Adzan Subuh yang cempreng dan khas dikumandangkan oleh Aly murid ngajinya di TPA Cahaya. Roqib pun berwudhu, entah kenapa matanya hangat, bukan oleh air wudhu, tetapi oleh air matanya. Ia masih sok, ternyata nisa telah memilih jodohnya. Ia membaca surat Arrahman dalam dua rakaat, tetapi ia tak kuat menahan tangis ketika sampai di ayat (fabiayyi alaa irabbikuma tukadzdzibaan (maka nikmat dari Tuhan yang mana lagi yang kamu dustakan?) lepas subuh ia melanjutkan membaca dzikir pagi maktsurat. Dzikir yang dibaca setiap pagi dan petang ini dituntunkan sebagai wirid harian bagi setiap muslim, semampunya.
Munaf sudah tidak ditempat, karena ia semalam sudah pamit akan ke kampung halaman selepas subuh pagi. ada keperluan penting dipanggil orang tuanya. Ia berhusnudan, mungkin persiapan wisuda.
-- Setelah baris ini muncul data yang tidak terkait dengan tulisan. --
Lemma body_depth_le kb r b : r ∈ rules kb → b ∈ body r → pred_depth b ≤ body_depth kb.
Proof.
  unfold body_depth. intros Hr Hb. induction (rules kb) as [|r' rs IH]; [set_solver|]. simpl.
  set (n0 := foldr _ 0 rs) in *. apply elem_of_cons in Hr as [<-|Hr].
  - clear IH. induction (body r) as [|b' bs IHb]; [set_solver|]. simpl.
    apply elem_of_cons in Hb as [<-|Hb]; [lia|]. specialize (IHb Hb). lia.
  - specialize (IH Hr). assert (n0 ≤ foldr (λ b n, pred_depth b `max` n) n0 (body r')); [|lia].
    induction (body r'); simpl; lia.
Qed.

(** ** Substitutions given by a function on a list of variables *)
Lemma lookup_tagged {K} (k : string → string) `{!Inj (=) (=) k} (f : string → K) l v :
  v ∈ l → list_to_map (M := gmap string K) (map (λ v, (k v, f v)) l) !! k v = Some (f v).
Proof.
  induction l as [|w l IH]; [set_solver|]. intros Hv. simpl. destruct (decide (w = v)) as [->|Hne].
  - by rewrite lookup_insert_eq.
  - rewrite lookup_insert_ne by (intros ?%(inj k); done). apply IH. set_solver.
Qed.

Lemma lookup_tagged_None {K} (k : string → string) (f : string → K) l x :
  (∀ v, x ≠ k v) → list_to_map (M := gmap string K) (map (λ v, (k v, f v)) l) !! x = None.
Proof.
  intros Hx. induction l as [|w l IH]; simpl; [done|]. rewrite lookup_insert_ne; [done|].
  intros <-. by apply (Hx w).
Qed.

#[local] Instance rename_var_Inj d : Inj (=) (=) (rename_var d).
Proof. intros v v' Heq. by apply rename_var_inj in Heq as [_ ?]. Qed.

(** The substitution on the variables of a rule that a substitution on the renamed ones is. *)
Definition unrename (d : nat) (vars : list string) s : Substitution :=
  list_to_map (map (λ v, (v, apply_subst_term (Var (rename_var d v)) s)) vars).
(** And back, on top of another substitution. *)
Definition rerename (d : nat) (vars : list string) th s : Substitution :=
  list_to_map (map (λ v, (rename_var d v, apply_subst_term (Var v) th)) vars) ∪ s.

Lemma apply_twice t s s' th :
  (∀ v, v ∈ term_vars t → apply_subst_term (apply_subst_term (Var v) s) s' = apply_subst_term (Var v) th) →
  apply_subst_term (apply_subst_term t s) s' = apply_subst_term t th.
Proof.
  induction t as [w|k|f l IH|r] using Term_ind'; intros Hv; try done.
  - apply Hv. simpl. set_solver.
  - simpl. f_equal. rewrite map_map. rewrite Forall_forall in IH. apply map_ext_elem. intros t Ht.
    apply IH; [done|]. intros v Hin. apply Hv. apply elem_of_args_vars. eauto.
Qed.

Lemma apply_pred_twice p s s' th :
  (∀ v, v ∈ pred_vars p → apply_subst_term (apply_subst_term (Var v) s) s' = apply_subst_term (Var v) th) →
  apply_subst_predicate (apply_subst_predicate p s) s' = apply_subst_predicate p th.
Proof.
  intros Hv. unfold apply_subst_predicate. simpl. f_equal. rewrite map_map. apply map_ext_elem.
  intros t Ht. apply apply_twice. intros v Hin. apply Hv. apply elem_of_args_vars. eauto.
Qed.

Lemma apply_unrename d vars p s :
  (∀ v, v ∈ pred_vars p → v ∈ vars) →
  apply_subst_predicate (apply_subst_predicate p (rename_subst d vars)) s
    = apply_subst_predicate p (unrename d vars s).
Proof.
  intros Hp. apply apply_pred_twice. intros v Hv. simpl. unfold rename_subst, unrename.
  rewrite (lookup_tagged (λ v, v)) by auto. rewrite (lookup_tagged (λ v, v)) by auto. done.
Qed.

Lemma apply_rerename d vars p th s :
  (∀ v, v ∈ pred_vars p → v ∈ vars) →
  apply_subst_predicate (apply_subst_predicate p (rename_subst d vars)) (rerename d vars th s)
    = apply_subst_predicate p th.
Proof.
  intros Hp. apply apply_pred_twice. intros v Hv. simpl. unfold rename_subst, rerename.
  rewrite (lookup_tagged (λ v, v)) by auto. simpl. erewrite lookup_union_Some_l; [done|].
  apply (lookup_tagged (rename_var d) (λ v, apply_subst_term (Var v) th)). auto.
Qed.

(** The names bound so far come from rules applied at smaller depths. *)
Definition fresh s (depth : nat) : Prop := ∀ x, x ∈ dom s → ∃ d v, d < depth ∧ x = rename_var d v.

Lemma extends_rerename d vars th s : fresh s d → extends s (rerename d vars th s).
Proof.
  intros Hs v t Hv. exists t. split; [|done]. unfold rerename. rewrite lookup_union_r; [done|].
  apply lookup_tagged_None. intros w ->. destruct (Hs (rename_var d w)) as (d' & w' & Hd & Heq).
  - by apply elem_of_dom_2 in Hv.
  - apply rename_var_inj in Heq as [-> _]. lia.
Qed.

(** ** Unifying a ground goal with a renamed rule head *)
Lemma get_predicates_spec n kb f : f ∈ get_predicates n kb ↔ f ∈ facts kb ∧ name f = n.
Proof. unfold get_predicates. rewrite list_elem_of_filter. tauto. Qed.
Lemma get_rules_spec n kb r : r ∈ get_rules n kb ↔ r ∈ rules kb ∧ name (head r) = n.
Proof. unfold get_rules. rewrite list_elem_of_filter. tauto. Qed.

Lemma strip_pred_matches p q th : name p = name q →
  (strip_pred (apply_subst_predicate p th) = strip_pred q ↔
   map (λ t, strip (apply_subst_term t th)) (args p) = map strip (args q)).
Proof.
  destruct p as [n l], q as [n' l']. intros Hn. simpl in *. subst n'. unfold strip_pred. simpl.
  rewrite map_map. split; [by intros [= ?]|by intros ->].
Qed.

(** What a successful head unification gives for the body. *)
Lemma head_instance kb r d s' g : kb_closed kb → r ∈ rules kb → pred_is_ground g = true →
  ground_range s' → let r' := rename_rule_vars r d in
  strip_pred (apply_subst_predicate (head r') s') = strip_pred g →
  ∃ th, strip_pred (apply_subst_predicate (head r) th) = strip_pred g
    ∧ body r' = map (λ b, apply_subst_predicate b (rename_subst d (rule_variables r))) (body r)
    ∧ ∀ b, b ∈ body r →
        apply_subst_predicate (apply_subst_predicate b (rename_subst d (rule_variables r))) s'
          = apply_subst_predicate b th
        ∧ pred_is_ground (apply_subst_predicate b th) = true
        ∧ pred_depth (apply_subst_predicate b th) ≤ body_depth kb + pred_depth g
        ∧ ∀ th2, strip_pred (apply_subst_predicate (head r) th2) = strip_pred g →
            strip_pred (apply_subst_predicate b th2) = strip_pred (apply_subst_predicate b th).
Proof.
  intros Hkb Hr Hg Hs r' Heq. set (vars := rule_variables r) in *. exists (unrename d vars s').
  assert (∀ v, v ∈ pred_vars (head r) → v ∈ vars) as Hvh by (intros; apply elem_of_rule_variables; by left).
  assert (∀ b v, b ∈ body r → v ∈ pred_vars b → v ∈ vars) as Hvb
    by (intros b v ??; apply elem_of_rule_variables; right; eauto).
  change (head r') with (apply_subst_predicate (head r) (rename_subst d vars)) in Heq.
  rewrite apply_unrename in Heq by done. split; [done|]. split; [done|]. intros b Hb.
  rewrite apply_unrename by eauto. split; [done|]. set (th := unrename d vars s') in *.
  apply as_term_strip in Heq. rewrite as_term_apply in Heq.
  assert (∀ v, v ∈ term_vars (as_term b) → v ∈ term_vars (as_term (head r))) as Hsub
    by (by apply (closed_rules kb Hkb r b)).
  split_and!.
  - rewrite as_term_ground, as_term_apply. apply ground_apply_iff. intros v Hv.
    apply (ground_apply_iff (as_term (head r))); [|by apply Hsub].
    rewrite (strip_ground _ _ Heq). done.
  - enough (term_depth (as_term (apply_subst_predicate b th)) ≤ S (body_depth kb) + pred_depth g) as Hle.
    { rewrite as_term_depth in Hle. lia. }
    etransitivity; [apply (depth_apply_le (as_term b) th (pred_depth g))|].
    + intros v Hv%Hsub. apply elem_of_args_vars in Hv as (t & Ht & Hv).
      etransitivity; [by apply (depth_var_le t)|]. unfold pred_depth.
      assert (map strip (map (λ t, apply_subst_term t th) (args (head r))) = map strip (args g)) as Hl
        by by injection Heq.
      assert (strip (apply_subst_term t th) ∈ map strip (args g)) as (u & Hu & Hin)%elem_of_list_map.
      { rewrite <- Hl, map_map. apply elem_of_list_map. by exists t. }
      rewrite <- (term_depth_strip (apply_subst_term t th)), <- Hu, term_depth_strip. by apply args_depth_elem.
    + rewrite as_term_depth. pose proof (body_depth_le kb r b Hr Hb). lia.
  - intros th2 Heq2. apply as_term_strip. rewrite !as_term_apply. apply strip_apply_iff. intros v Hv%Hsub.
    apply as_term_strip in Heq2. rewrite as_term_apply, <- Heq in Heq2.
    by apply (proj1 (strip_apply_iff _ _ _) Heq2).
Qed.

(** The outcome of the unification with a head. *)
Lemma unify_head fu r d g s : pred_is_ground g = true → pred_depth g ≤ fu → ground_range s →
  name g = name (head r) →
  ∃ res, unify_predicates fu g (head (rename_rule_vars r d)) s = Ok res
    ∧ match res with
      | Some s' => ground_range s' ∧ s ⊆ s' ∧ (fresh s d → fresh s' (S d))
          ∧ strip_pred (apply_subst_predicate (head (rename_rule_vars r d)) s') = strip_pred g
      | None => fresh s d → ∀ th, strip_pred (apply_subst_predicate (head r) th) ≠ strip_pred g
      end.
Proof.
  intros Hg Hd Hs Hn. rewrite unify_predicates_ground_sym by done.
  destruct (unify_predicates_matches fu (head (rename_rule_vars r d)) g s) as (res & Hres & Hm); [done..|].
  exists res. split; [done|]. destruct res as [s'|].
  - destruct Hm as (Hs' & Hsub & Hdom & Heq & _). split_and!; [done|done| |].
    + intros Hf x Hx. specialize (Hdom x Hx). apply elem_of_union in Hdom as [Hx'|Hx'].
      * destruct (Hf x Hx') as (d' & v & ? & ->). exists d', v. split; [lia|done].
      * apply elem_of_args_vars in Hx' as (? & (t & <- & Ht)%elem_of_list_map & Hv).
        exists d. assert (∃ v, x = rename_var d v) as [v ->]; [|exists v; split; [lia|done]].
        assert (∀ v, v ∈ term_vars t → v ∈ rule_variables r) as Hvars.
        { intros v Hv'. apply elem_of_rule_variables. left. apply elem_of_args_vars. eauto. }
        clear -Hv Hvars. induction t as [w|k|f l IH|q] using Term_ind'; try by (simpl in Hv; set_solver).
        -- simpl in Hv. unfold rename_subst in Hv. rewrite (lookup_tagged (λ v, v)) in Hv by (apply Hvars; simpl; set_solver).
           simpl in Hv. apply elem_of_singleton in Hv. eauto.
        -- apply elem_of_args_vars in Hv as (? & (t & <- & Ht)%elem_of_list_map & Hv). rewrite Forall_forall in IH.
           apply (IH t Ht Hv). intros v Hv'. apply Hvars. apply elem_of_args_vars. eauto.
    + apply strip_pred_matches; [done|]. exact Heq.
  - intros Hf th Heq. apply (Hm (rerename d (rule_variables r) th s)); [by apply extends_rerename|].
    apply strip_pred_matches; [done|]. simpl. rewrite apply_rerename; [done|].
    intros v Hv. apply elem_of_rule_variables. by left.
Qed.

(** ** Proof search on ground goals *)
Section search.
Context (e : InferenceEngine) (fu : nat) (kb : KnowledgeBase) (Hkb : kb_closed kb).
Notation levels d := (max_depth e + 1 - d).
Segera ia ambil undangan pemberian munaf semalam, lalu ia buka dengan perlahan. "Astaghfirullah" istighfar auto terucap, ketika berulang-ulang ia tatap undangan itu menampilkan ejaan yang sama, bahkan yang akan menikah pekan depan adalah munaf & nisa. "Ya Allah..." lirihnya dalam hati, jantungnya tiba-tiba bergeub kencang, sekonyong-konyong matanya sembab oleh air mata. Ternyata ia meng-amanahkan surat cinta pada orang yang salah.
Ia marah, kesal, mangkel, dongkol atau apalah namanya. Ia berusaha meredamnya dengan ilmu yang diraihnya. ia bergonta-ganti posisi dari duduk, berdiri, berbaring... dadanya tetap sesak. Ia pun pergi berwudhu, dengan sempurna, lalu bersyahadat dan berdoa selepas wudhu. Ia merasa perlu bertemu seseorang. Selepas Sholat Dhuha, yang sepertinya hampa. ia pun segera menemui gurunya.